Tally the lines in the following entries that include the word "between"; state only the total.
______
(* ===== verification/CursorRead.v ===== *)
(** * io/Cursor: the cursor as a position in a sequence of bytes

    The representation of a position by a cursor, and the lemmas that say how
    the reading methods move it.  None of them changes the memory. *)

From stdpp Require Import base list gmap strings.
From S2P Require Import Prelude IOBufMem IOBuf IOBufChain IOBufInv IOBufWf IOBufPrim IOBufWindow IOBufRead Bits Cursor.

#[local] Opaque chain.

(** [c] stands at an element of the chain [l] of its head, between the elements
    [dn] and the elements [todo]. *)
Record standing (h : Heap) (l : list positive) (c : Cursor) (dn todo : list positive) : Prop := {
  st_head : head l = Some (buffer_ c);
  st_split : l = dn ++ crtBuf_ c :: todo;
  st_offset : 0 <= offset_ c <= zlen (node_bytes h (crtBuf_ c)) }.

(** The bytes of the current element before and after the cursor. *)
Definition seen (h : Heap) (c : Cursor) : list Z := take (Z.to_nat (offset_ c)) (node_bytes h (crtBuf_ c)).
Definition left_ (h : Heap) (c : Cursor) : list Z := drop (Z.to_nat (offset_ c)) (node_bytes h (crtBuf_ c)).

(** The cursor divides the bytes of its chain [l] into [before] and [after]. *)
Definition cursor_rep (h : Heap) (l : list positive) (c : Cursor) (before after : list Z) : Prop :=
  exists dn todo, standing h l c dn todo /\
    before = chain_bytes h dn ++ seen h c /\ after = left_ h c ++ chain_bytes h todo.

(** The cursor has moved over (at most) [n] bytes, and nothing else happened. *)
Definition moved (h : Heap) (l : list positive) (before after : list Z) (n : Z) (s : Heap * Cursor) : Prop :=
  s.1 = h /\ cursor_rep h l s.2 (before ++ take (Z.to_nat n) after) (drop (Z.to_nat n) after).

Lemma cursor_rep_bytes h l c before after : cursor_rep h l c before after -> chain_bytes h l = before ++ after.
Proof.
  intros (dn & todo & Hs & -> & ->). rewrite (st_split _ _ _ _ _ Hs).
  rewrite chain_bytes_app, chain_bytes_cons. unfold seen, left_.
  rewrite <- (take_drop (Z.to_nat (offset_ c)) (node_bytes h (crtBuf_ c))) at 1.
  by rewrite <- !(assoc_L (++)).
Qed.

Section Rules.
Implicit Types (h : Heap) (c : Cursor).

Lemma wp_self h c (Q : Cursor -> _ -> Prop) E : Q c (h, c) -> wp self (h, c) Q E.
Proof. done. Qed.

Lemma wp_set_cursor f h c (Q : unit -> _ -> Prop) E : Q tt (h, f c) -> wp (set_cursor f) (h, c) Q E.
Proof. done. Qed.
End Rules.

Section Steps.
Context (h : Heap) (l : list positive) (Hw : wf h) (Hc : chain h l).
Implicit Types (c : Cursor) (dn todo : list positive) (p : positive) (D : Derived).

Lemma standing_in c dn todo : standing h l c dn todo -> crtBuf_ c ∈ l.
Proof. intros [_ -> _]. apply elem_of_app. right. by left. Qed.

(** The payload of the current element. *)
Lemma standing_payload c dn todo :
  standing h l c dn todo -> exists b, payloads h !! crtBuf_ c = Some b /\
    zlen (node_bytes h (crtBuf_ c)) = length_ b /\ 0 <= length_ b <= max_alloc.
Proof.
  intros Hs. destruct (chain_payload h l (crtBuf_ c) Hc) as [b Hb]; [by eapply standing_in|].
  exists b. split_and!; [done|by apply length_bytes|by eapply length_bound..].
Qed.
______
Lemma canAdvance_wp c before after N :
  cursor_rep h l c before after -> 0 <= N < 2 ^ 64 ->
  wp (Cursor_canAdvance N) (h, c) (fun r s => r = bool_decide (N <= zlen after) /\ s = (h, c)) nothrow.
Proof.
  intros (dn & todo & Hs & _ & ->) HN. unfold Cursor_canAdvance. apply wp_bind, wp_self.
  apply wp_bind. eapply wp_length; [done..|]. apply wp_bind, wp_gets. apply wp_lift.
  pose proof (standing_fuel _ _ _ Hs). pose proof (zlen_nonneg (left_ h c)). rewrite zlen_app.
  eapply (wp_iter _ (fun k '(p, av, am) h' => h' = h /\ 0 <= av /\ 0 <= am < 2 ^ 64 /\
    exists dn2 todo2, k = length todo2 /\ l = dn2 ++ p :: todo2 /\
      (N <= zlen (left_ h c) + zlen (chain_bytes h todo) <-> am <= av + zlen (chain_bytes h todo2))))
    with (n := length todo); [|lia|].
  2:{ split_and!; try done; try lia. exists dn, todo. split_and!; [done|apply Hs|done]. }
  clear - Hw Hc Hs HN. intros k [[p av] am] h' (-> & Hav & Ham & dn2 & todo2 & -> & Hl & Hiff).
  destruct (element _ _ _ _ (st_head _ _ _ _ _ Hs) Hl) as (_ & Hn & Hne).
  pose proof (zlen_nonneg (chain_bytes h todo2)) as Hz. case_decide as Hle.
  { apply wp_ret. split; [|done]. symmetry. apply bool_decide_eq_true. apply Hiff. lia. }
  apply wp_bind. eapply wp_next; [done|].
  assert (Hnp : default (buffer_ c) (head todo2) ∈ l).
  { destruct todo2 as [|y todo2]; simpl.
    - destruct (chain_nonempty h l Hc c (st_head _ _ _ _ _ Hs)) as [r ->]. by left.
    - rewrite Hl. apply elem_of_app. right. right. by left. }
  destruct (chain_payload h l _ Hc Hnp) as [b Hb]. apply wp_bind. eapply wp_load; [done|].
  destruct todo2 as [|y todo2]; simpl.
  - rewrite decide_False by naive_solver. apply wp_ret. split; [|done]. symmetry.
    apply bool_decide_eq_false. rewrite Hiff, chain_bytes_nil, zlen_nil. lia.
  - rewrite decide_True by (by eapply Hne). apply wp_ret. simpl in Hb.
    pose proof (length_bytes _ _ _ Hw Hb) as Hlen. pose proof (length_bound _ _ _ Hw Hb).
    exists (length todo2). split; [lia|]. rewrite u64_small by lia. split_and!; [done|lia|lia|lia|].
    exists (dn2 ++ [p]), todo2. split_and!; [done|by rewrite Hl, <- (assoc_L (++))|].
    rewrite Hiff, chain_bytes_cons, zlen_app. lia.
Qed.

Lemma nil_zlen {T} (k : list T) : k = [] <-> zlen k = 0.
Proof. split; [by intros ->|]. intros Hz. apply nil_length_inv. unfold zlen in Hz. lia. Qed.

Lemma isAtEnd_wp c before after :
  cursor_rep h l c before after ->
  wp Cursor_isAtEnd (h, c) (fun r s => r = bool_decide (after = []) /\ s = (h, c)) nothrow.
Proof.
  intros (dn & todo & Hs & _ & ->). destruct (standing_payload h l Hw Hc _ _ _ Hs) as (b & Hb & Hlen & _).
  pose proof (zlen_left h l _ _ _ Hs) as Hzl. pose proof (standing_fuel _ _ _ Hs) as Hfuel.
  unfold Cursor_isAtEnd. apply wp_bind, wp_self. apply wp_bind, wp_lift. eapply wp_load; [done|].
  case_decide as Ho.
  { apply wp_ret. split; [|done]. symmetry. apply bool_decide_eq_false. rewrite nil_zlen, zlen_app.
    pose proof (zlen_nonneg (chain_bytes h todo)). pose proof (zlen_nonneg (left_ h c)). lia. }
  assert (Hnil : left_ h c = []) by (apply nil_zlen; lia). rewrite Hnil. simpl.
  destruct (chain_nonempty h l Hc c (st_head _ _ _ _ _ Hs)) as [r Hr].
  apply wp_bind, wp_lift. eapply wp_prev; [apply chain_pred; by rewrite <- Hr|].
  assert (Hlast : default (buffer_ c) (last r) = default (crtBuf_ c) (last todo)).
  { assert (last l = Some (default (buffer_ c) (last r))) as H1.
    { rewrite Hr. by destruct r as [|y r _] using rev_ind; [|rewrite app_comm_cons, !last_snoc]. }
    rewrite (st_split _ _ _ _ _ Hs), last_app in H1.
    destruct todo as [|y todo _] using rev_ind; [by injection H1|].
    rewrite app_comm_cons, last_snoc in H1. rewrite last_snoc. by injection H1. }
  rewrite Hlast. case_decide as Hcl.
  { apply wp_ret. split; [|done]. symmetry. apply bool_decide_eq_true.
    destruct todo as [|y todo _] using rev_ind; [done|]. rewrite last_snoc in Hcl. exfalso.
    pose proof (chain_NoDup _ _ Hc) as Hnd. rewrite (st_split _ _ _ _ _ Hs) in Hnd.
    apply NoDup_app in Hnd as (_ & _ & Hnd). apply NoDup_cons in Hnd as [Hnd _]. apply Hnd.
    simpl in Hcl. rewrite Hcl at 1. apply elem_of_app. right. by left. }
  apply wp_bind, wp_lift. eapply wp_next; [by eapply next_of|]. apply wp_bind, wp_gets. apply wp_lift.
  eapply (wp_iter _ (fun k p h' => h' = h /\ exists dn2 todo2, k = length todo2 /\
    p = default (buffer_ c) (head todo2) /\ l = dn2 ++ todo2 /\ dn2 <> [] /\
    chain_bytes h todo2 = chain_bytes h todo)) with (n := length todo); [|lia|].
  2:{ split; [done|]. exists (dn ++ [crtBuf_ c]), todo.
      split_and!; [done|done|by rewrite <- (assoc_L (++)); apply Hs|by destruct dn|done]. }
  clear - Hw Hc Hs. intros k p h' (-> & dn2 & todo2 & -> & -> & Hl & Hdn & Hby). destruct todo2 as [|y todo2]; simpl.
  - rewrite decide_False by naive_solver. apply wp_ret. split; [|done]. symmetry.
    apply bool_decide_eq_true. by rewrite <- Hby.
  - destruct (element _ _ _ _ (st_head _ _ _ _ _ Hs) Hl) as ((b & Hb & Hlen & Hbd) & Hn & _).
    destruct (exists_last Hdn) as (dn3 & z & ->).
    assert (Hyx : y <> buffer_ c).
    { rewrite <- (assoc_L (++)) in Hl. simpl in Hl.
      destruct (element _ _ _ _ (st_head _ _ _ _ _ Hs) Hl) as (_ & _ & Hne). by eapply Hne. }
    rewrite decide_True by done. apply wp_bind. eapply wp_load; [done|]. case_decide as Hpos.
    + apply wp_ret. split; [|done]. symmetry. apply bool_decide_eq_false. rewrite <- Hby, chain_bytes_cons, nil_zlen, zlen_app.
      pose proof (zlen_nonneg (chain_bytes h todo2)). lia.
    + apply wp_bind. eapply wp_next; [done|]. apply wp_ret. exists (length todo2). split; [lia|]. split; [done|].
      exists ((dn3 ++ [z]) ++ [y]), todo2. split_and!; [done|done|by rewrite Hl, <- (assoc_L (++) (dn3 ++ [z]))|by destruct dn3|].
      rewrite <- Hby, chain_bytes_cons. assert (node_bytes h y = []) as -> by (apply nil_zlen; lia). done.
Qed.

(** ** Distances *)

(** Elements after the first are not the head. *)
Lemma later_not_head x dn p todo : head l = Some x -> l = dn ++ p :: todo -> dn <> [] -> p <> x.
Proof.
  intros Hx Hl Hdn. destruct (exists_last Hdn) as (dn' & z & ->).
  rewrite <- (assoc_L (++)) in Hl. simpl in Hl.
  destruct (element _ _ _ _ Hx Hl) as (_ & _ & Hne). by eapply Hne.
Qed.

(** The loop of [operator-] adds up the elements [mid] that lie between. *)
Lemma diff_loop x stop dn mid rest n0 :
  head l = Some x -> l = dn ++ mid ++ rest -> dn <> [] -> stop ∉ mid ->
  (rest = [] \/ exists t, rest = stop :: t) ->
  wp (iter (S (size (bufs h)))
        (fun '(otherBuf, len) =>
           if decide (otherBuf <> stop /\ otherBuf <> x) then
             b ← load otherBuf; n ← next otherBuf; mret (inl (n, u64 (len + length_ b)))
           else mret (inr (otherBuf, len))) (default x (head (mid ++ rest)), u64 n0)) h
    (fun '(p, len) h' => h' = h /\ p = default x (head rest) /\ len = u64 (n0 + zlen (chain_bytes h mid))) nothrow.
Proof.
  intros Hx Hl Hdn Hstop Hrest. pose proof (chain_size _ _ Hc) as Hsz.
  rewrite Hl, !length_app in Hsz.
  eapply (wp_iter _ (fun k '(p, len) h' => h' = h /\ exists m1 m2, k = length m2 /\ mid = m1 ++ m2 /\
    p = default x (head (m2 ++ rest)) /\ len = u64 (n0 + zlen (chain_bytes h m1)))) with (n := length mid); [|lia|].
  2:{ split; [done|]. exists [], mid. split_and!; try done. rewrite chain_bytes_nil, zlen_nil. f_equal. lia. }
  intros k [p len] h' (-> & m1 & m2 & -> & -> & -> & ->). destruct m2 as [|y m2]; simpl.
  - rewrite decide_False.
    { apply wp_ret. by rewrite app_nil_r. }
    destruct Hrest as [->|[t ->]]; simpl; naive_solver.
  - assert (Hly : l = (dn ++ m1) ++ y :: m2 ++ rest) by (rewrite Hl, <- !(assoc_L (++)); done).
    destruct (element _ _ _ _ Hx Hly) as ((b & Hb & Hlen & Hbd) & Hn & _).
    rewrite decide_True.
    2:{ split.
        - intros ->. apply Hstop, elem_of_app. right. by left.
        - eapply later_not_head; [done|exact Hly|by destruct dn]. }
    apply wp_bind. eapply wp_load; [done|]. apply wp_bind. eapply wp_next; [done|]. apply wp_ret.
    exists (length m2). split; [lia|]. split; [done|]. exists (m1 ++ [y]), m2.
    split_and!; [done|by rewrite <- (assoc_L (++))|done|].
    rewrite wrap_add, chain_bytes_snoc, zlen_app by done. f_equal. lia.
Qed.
______
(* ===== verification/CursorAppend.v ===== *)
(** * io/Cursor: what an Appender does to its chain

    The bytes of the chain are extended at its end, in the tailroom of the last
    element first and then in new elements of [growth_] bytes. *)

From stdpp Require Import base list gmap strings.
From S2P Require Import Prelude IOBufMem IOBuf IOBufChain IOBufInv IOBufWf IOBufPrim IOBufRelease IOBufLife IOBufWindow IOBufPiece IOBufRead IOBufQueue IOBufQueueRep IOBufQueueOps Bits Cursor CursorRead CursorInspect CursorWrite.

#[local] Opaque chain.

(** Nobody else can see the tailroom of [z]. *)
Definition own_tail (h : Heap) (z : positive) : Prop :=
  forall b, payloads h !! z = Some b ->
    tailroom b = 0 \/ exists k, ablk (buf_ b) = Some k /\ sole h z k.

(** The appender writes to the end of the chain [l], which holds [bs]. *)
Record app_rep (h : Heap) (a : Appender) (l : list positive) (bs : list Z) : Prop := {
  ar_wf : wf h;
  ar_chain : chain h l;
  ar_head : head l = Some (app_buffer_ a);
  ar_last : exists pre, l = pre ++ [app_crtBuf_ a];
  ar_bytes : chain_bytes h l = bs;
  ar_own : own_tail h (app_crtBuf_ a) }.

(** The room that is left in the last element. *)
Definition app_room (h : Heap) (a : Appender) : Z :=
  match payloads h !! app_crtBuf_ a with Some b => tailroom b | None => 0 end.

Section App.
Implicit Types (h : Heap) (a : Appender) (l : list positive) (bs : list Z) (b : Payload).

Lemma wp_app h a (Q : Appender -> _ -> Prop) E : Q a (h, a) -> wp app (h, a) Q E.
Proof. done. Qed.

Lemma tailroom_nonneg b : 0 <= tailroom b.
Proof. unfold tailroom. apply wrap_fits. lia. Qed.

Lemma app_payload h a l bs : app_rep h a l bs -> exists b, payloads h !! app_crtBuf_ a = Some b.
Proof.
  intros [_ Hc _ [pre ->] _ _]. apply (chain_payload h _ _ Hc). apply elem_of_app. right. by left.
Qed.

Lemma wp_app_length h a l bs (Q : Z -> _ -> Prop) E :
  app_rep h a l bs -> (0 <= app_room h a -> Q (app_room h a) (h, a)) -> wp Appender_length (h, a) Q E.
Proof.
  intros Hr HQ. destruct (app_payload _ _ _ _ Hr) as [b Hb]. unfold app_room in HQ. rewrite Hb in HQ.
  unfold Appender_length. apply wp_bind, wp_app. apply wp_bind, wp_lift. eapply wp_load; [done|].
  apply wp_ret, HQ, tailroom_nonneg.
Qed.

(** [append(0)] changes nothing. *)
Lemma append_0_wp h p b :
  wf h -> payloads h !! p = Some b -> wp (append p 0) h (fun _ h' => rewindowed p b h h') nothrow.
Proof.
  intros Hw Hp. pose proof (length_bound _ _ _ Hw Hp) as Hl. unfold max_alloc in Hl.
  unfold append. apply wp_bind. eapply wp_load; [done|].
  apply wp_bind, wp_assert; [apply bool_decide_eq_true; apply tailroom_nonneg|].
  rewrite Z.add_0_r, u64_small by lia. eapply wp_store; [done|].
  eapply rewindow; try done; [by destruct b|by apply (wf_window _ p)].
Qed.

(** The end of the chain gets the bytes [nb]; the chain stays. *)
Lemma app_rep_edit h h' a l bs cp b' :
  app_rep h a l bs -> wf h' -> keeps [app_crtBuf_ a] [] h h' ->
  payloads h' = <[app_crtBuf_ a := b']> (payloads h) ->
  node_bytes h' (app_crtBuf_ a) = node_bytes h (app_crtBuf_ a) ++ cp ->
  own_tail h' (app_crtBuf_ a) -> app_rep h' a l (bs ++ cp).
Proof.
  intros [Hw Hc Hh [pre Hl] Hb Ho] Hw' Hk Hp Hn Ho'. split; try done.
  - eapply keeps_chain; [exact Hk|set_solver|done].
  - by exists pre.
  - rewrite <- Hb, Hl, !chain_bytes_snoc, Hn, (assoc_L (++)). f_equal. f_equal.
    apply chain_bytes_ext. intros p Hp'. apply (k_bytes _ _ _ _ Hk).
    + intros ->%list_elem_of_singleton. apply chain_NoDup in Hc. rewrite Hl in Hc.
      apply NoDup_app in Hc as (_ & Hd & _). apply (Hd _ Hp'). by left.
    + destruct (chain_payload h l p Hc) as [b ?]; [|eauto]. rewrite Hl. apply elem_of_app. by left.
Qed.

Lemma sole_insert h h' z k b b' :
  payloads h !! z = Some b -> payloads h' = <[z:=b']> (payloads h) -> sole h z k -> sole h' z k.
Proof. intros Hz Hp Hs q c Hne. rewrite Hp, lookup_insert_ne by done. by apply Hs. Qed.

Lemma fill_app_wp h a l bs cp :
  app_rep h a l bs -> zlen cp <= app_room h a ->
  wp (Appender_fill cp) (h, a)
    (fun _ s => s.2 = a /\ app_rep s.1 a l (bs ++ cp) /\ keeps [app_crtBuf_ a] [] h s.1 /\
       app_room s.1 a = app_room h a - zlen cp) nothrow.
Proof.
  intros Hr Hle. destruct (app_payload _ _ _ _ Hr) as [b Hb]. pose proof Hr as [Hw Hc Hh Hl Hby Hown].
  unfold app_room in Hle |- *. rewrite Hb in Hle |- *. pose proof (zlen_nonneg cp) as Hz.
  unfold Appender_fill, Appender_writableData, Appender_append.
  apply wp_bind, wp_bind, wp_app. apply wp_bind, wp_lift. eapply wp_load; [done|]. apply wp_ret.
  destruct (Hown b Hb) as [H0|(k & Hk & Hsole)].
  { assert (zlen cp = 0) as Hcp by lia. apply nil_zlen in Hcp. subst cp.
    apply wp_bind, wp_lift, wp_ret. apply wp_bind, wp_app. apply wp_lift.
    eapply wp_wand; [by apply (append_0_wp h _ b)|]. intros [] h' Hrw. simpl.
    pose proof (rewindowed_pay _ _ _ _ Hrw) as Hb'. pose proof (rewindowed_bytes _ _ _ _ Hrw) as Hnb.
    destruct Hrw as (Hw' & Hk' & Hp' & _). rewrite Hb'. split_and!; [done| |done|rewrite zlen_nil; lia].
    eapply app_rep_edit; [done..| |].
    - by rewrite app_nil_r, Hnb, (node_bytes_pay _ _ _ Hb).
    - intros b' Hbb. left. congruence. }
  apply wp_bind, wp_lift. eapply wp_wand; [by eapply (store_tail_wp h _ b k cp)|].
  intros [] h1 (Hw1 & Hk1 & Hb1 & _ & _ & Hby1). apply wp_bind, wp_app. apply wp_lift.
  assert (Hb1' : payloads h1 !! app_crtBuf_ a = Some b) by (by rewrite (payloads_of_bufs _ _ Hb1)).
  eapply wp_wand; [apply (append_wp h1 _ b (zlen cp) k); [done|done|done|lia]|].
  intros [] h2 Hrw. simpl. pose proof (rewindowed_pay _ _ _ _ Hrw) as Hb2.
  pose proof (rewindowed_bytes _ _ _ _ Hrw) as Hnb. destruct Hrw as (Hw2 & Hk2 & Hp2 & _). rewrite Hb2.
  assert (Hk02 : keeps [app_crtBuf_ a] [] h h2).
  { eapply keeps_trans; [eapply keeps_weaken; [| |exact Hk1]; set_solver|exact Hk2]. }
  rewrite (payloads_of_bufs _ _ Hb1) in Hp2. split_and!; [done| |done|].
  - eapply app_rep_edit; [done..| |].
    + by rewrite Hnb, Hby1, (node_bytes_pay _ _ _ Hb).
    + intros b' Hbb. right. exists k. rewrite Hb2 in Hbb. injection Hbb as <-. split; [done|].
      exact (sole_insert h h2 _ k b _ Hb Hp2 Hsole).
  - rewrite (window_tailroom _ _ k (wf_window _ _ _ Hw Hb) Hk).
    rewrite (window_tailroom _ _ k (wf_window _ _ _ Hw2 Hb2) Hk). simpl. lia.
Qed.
______
REPLY:
2